- Given records:

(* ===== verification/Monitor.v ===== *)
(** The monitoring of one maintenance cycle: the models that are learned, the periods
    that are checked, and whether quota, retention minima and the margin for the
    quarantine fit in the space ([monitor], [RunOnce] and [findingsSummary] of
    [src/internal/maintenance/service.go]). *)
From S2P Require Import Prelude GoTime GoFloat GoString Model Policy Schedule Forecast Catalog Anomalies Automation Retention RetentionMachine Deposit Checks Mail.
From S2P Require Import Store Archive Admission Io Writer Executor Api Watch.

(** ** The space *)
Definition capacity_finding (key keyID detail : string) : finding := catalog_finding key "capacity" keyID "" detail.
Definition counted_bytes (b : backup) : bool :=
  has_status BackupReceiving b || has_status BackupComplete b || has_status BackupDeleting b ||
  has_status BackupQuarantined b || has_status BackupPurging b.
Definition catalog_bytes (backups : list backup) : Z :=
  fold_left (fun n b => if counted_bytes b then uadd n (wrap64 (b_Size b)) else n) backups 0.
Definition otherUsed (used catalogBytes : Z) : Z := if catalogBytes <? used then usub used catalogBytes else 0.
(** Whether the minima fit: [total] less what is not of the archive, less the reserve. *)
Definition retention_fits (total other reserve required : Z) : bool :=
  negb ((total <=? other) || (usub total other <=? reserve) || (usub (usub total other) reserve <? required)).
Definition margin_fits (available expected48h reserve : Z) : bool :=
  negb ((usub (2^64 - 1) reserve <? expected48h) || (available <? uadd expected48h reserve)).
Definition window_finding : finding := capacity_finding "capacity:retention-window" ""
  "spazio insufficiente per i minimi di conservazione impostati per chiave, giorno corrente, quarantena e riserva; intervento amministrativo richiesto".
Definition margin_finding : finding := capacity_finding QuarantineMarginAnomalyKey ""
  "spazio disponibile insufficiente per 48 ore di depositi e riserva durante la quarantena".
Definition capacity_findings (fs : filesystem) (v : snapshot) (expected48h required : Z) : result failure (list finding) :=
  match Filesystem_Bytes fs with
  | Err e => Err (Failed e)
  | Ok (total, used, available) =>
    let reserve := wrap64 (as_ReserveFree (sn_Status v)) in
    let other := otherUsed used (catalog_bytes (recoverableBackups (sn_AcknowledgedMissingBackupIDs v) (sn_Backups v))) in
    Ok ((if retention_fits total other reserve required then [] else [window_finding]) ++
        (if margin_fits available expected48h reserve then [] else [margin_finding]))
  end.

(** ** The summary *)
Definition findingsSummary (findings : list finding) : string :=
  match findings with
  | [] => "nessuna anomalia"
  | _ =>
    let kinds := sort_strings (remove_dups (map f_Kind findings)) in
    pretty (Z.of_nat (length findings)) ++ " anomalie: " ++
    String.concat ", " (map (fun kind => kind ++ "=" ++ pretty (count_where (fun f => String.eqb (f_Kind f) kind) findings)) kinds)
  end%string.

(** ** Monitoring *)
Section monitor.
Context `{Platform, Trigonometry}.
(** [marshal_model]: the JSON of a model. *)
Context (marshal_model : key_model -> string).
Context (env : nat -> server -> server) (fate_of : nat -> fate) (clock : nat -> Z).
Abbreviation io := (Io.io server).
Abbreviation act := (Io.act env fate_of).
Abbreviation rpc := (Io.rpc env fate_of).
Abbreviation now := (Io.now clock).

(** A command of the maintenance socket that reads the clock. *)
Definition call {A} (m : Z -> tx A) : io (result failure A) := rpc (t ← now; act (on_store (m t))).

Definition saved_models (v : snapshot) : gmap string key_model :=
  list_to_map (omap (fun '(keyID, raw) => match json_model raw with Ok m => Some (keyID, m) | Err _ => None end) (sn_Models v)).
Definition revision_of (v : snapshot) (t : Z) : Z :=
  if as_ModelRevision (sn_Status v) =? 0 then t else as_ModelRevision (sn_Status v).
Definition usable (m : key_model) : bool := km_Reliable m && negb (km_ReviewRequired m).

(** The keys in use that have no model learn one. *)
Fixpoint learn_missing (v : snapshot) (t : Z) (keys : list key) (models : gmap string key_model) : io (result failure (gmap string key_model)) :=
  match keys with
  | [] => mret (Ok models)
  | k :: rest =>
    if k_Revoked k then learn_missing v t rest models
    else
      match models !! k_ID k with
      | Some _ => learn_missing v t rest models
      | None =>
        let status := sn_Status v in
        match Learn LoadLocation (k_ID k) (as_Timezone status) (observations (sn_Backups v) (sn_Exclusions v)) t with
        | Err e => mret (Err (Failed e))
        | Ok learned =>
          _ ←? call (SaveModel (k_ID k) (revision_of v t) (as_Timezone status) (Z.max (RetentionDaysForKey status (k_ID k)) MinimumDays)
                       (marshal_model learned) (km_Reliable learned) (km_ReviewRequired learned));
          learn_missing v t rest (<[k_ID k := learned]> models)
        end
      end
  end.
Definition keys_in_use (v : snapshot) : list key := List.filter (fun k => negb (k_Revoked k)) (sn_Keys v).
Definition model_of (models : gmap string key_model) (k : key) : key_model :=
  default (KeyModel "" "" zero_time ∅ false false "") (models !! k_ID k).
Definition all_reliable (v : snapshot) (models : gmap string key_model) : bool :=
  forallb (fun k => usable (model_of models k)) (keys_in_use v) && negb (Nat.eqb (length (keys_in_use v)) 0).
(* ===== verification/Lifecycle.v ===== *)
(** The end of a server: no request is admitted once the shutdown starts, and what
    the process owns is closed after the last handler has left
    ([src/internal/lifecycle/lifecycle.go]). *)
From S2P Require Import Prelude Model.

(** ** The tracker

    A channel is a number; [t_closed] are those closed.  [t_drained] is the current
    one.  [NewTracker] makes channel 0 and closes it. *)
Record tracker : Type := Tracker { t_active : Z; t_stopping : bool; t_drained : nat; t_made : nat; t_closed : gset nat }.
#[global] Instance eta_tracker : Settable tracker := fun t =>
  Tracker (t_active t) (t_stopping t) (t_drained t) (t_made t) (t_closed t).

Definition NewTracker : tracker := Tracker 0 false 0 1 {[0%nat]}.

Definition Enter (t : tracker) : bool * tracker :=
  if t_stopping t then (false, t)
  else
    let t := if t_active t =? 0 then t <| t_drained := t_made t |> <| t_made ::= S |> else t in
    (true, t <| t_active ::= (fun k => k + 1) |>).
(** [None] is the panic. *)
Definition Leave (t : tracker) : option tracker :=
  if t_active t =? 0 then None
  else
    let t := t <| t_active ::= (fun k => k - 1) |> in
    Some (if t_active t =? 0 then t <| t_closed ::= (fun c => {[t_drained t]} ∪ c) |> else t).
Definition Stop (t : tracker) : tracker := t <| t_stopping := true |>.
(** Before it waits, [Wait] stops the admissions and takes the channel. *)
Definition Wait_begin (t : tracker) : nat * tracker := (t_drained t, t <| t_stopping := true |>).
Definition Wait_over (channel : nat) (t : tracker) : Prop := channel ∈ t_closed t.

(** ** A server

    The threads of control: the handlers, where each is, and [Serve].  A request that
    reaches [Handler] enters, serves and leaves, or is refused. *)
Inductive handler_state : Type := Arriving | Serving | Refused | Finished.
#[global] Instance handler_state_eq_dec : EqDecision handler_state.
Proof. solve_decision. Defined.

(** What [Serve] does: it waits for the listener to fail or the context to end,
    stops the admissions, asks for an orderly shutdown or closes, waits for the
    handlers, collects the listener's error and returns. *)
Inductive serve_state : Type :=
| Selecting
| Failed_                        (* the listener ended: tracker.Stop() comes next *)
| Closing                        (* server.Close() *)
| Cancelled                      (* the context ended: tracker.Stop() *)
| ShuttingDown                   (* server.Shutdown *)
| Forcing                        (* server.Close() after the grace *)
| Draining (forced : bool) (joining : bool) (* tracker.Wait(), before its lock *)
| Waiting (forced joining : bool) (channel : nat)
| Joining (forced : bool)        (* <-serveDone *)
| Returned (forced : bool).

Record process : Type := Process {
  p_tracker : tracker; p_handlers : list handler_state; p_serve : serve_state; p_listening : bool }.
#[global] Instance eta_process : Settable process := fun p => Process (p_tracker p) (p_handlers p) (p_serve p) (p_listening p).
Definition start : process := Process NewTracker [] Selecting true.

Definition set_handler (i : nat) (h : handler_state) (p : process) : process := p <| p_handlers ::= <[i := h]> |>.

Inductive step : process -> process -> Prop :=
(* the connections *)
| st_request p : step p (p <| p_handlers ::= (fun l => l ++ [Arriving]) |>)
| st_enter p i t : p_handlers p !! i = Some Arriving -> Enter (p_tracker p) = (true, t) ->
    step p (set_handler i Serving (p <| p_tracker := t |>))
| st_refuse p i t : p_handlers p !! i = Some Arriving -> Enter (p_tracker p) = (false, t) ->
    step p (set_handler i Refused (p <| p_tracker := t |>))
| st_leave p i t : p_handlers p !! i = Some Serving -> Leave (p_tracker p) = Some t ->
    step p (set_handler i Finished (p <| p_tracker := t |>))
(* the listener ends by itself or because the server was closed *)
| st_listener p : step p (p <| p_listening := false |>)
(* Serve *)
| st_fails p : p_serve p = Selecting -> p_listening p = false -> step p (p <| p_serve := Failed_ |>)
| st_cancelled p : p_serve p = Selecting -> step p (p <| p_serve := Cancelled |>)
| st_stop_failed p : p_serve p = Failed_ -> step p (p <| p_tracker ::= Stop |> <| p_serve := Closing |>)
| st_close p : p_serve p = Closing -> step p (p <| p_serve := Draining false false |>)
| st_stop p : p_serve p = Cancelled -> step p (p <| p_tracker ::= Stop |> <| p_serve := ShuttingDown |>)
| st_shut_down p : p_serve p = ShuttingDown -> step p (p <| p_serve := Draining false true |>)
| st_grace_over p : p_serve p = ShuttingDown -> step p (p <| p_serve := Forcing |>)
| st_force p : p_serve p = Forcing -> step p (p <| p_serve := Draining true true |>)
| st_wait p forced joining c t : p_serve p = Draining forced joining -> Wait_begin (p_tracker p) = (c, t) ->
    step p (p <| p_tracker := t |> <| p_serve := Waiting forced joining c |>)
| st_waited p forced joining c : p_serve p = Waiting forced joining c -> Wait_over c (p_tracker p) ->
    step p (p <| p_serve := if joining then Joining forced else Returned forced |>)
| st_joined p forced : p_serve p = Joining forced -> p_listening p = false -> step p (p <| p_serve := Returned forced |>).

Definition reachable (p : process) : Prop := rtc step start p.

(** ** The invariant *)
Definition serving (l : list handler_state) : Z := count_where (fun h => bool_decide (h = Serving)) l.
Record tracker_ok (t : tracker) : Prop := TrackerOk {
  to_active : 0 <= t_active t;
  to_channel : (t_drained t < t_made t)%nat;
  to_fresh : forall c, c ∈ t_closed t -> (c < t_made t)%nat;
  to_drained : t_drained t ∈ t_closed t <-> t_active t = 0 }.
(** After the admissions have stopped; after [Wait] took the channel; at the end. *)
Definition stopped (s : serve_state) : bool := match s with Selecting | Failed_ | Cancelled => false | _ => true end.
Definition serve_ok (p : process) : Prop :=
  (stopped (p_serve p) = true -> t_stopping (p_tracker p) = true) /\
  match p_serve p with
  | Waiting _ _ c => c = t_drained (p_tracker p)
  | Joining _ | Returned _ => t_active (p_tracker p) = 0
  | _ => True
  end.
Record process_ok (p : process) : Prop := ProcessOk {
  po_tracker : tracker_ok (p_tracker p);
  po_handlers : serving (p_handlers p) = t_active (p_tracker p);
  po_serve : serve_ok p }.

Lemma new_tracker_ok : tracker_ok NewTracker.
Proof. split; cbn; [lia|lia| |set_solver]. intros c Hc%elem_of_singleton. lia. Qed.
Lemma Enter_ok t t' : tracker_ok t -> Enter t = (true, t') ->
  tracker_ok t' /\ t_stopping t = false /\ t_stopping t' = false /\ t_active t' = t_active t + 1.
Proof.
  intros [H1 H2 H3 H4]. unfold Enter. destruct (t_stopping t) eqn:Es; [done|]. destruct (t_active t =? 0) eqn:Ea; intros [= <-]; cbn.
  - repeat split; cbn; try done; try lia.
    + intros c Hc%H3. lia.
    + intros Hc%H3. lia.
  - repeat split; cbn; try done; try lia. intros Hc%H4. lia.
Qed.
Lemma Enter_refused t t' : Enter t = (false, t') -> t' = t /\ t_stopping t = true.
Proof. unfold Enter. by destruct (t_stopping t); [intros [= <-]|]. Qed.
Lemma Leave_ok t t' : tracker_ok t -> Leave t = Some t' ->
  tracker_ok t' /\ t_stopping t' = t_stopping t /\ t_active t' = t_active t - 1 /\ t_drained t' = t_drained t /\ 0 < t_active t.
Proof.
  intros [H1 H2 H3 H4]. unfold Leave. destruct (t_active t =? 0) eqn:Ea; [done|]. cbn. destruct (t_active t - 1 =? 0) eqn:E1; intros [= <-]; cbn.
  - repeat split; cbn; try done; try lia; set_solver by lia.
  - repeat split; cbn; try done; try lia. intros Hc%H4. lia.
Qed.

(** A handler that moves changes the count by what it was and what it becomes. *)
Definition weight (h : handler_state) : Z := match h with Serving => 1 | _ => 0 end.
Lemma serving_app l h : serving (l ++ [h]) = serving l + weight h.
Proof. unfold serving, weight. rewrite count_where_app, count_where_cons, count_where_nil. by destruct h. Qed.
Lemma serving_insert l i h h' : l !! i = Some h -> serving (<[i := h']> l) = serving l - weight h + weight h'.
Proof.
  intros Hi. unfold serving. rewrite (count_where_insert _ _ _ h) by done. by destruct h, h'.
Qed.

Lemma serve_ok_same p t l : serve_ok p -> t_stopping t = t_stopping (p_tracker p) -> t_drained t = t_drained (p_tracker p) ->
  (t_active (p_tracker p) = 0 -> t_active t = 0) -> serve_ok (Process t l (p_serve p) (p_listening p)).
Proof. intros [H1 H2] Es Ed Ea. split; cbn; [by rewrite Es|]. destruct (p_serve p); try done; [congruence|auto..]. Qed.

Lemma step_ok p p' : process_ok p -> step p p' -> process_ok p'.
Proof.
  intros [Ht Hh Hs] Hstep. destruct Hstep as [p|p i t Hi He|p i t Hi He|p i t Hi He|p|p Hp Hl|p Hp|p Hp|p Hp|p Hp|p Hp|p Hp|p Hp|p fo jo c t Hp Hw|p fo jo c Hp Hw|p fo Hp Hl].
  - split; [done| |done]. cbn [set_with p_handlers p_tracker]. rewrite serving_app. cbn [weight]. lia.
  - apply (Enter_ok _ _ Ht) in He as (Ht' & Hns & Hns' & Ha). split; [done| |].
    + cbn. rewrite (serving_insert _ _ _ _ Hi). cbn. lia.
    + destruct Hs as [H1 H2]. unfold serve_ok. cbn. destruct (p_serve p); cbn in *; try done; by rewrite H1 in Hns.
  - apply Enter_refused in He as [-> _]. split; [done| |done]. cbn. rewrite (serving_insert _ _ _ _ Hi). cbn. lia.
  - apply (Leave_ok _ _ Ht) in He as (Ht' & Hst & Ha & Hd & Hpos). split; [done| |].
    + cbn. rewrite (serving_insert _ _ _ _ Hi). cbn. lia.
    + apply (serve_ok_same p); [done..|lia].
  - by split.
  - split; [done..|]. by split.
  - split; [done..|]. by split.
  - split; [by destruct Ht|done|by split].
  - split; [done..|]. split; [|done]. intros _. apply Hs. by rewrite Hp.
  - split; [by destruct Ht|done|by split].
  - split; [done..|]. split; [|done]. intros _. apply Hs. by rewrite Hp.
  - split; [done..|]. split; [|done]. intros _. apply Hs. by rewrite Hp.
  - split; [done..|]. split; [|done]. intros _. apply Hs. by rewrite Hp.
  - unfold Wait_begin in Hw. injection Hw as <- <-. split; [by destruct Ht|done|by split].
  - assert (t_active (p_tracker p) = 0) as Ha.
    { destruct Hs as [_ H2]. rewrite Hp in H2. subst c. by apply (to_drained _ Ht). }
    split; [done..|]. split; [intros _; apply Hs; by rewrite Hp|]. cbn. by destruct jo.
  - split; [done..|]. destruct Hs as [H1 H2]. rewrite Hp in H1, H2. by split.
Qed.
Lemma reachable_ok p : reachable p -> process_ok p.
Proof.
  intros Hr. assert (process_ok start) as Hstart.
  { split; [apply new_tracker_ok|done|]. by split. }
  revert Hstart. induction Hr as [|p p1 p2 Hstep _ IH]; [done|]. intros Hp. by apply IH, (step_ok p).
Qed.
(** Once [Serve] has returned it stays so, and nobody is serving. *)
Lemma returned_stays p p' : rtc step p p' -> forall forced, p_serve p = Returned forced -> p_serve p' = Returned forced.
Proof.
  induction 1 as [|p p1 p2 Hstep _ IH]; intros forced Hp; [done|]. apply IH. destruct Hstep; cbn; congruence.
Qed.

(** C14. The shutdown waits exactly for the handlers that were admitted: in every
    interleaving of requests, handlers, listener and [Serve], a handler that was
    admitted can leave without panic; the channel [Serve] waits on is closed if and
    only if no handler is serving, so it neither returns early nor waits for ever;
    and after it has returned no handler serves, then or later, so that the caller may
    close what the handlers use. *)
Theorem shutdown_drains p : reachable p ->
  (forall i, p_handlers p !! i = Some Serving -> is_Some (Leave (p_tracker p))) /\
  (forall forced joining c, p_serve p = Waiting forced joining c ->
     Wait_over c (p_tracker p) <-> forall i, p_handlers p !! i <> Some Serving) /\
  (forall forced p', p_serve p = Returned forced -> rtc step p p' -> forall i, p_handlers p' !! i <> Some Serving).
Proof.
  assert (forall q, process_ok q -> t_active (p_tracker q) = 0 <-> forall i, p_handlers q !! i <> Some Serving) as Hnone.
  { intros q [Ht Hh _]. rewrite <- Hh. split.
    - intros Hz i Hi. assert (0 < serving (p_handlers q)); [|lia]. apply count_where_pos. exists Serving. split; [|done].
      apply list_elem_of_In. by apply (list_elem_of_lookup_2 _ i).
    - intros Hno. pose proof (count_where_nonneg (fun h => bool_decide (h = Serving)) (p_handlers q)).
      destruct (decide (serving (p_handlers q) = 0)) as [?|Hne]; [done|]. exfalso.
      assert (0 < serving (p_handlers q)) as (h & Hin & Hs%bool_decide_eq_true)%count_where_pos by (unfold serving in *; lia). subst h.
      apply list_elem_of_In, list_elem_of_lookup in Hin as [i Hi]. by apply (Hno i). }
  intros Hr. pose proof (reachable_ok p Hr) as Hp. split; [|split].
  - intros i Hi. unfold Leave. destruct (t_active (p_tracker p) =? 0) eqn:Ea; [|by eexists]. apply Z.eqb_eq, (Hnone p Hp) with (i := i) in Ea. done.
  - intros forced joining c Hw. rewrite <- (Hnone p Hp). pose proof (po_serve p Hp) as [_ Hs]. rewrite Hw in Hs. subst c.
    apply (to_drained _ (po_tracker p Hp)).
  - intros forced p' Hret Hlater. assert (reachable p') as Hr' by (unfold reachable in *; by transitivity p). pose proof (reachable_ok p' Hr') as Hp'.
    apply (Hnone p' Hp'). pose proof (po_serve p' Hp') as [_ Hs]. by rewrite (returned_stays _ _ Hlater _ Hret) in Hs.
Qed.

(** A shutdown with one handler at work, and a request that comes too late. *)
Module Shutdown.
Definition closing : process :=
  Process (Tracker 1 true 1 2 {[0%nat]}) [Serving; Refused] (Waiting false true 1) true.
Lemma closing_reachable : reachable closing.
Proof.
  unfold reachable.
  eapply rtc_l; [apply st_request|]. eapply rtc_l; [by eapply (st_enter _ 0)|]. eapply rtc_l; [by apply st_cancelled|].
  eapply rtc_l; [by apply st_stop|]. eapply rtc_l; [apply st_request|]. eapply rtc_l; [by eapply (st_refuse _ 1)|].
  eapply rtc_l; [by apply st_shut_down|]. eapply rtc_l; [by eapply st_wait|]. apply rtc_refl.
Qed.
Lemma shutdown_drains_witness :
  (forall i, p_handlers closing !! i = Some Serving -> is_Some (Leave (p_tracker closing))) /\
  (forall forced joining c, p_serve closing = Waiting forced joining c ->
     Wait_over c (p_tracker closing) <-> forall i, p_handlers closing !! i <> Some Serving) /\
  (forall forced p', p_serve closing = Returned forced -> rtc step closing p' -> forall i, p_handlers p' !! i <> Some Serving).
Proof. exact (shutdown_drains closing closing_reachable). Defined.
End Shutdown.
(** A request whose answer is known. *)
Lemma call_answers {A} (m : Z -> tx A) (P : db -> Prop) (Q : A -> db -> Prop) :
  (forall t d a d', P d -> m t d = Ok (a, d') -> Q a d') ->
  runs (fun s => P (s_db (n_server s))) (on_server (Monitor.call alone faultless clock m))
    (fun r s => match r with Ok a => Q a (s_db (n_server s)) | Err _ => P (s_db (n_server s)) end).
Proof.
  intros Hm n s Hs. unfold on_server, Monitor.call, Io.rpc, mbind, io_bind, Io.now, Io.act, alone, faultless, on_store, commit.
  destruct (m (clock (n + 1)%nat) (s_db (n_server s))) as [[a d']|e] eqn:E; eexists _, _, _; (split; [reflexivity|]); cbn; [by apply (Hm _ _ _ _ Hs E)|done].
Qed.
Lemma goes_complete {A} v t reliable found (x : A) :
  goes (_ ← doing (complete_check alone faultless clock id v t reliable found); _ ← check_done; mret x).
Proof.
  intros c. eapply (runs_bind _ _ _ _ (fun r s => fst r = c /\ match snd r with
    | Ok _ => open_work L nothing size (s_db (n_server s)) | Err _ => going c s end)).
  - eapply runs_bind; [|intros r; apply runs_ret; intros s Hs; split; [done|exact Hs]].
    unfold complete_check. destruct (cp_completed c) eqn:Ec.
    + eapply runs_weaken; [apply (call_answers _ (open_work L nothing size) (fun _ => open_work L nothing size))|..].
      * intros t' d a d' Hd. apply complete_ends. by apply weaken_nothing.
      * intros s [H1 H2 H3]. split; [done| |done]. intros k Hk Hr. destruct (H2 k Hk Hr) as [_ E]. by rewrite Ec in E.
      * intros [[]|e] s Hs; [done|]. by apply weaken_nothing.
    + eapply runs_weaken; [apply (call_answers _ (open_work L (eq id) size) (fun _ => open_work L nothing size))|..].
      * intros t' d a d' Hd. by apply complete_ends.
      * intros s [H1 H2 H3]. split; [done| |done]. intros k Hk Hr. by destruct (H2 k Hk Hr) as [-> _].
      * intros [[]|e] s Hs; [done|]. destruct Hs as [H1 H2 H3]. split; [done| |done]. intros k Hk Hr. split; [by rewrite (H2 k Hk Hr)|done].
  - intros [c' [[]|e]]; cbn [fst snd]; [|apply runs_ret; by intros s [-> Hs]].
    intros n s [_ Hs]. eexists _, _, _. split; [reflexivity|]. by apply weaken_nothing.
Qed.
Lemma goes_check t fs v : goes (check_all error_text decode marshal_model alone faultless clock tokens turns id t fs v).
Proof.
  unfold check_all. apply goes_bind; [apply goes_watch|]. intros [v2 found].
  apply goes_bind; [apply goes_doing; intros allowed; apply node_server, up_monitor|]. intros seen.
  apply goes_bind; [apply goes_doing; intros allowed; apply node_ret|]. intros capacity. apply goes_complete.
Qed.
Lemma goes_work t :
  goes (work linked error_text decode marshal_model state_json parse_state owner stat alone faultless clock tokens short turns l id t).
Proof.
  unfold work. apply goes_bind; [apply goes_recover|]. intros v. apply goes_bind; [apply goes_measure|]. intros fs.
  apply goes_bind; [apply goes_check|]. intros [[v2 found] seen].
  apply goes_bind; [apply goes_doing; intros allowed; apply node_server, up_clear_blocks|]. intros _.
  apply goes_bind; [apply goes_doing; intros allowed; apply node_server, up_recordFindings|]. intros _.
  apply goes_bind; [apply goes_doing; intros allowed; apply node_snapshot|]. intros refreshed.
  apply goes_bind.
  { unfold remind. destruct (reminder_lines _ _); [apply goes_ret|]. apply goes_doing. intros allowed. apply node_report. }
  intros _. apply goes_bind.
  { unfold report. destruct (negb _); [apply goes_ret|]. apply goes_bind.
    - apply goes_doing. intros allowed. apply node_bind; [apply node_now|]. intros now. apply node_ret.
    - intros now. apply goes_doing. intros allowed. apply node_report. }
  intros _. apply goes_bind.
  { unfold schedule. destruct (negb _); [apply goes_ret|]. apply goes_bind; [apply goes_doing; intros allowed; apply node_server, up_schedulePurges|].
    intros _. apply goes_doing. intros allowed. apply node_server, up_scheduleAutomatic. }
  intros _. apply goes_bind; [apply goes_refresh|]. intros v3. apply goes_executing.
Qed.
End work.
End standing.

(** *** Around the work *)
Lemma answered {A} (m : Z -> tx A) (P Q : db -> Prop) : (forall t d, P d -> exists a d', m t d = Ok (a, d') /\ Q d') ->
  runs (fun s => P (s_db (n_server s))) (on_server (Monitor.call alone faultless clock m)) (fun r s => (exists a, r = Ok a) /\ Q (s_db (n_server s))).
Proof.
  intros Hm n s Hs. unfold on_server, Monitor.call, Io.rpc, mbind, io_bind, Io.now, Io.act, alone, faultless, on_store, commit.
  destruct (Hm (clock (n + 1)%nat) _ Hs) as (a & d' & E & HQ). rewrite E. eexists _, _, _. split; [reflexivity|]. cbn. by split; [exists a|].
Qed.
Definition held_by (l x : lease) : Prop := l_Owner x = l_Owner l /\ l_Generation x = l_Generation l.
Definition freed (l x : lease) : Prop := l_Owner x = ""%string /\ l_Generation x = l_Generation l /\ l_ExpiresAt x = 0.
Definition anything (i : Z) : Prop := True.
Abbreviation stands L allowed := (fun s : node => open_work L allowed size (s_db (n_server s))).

- Activity: Nothing beyond the line containing "[src/internal/maintenance/service.go]). *)" is to be output; the lines above, from the first one onward to that line, are to be transcribed exactly.

- Written solution:
(* ===== verification/Monitor.v ===== *)
(** The monitoring of one maintenance cycle: the models that are learned, the periods
    that are checked, and whether quota, retention minima and the margin for the
    quarantine fit in the space ([monitor], [RunOnce] and [findingsSummary] of
    [src/internal/maintenance/service.go]). *)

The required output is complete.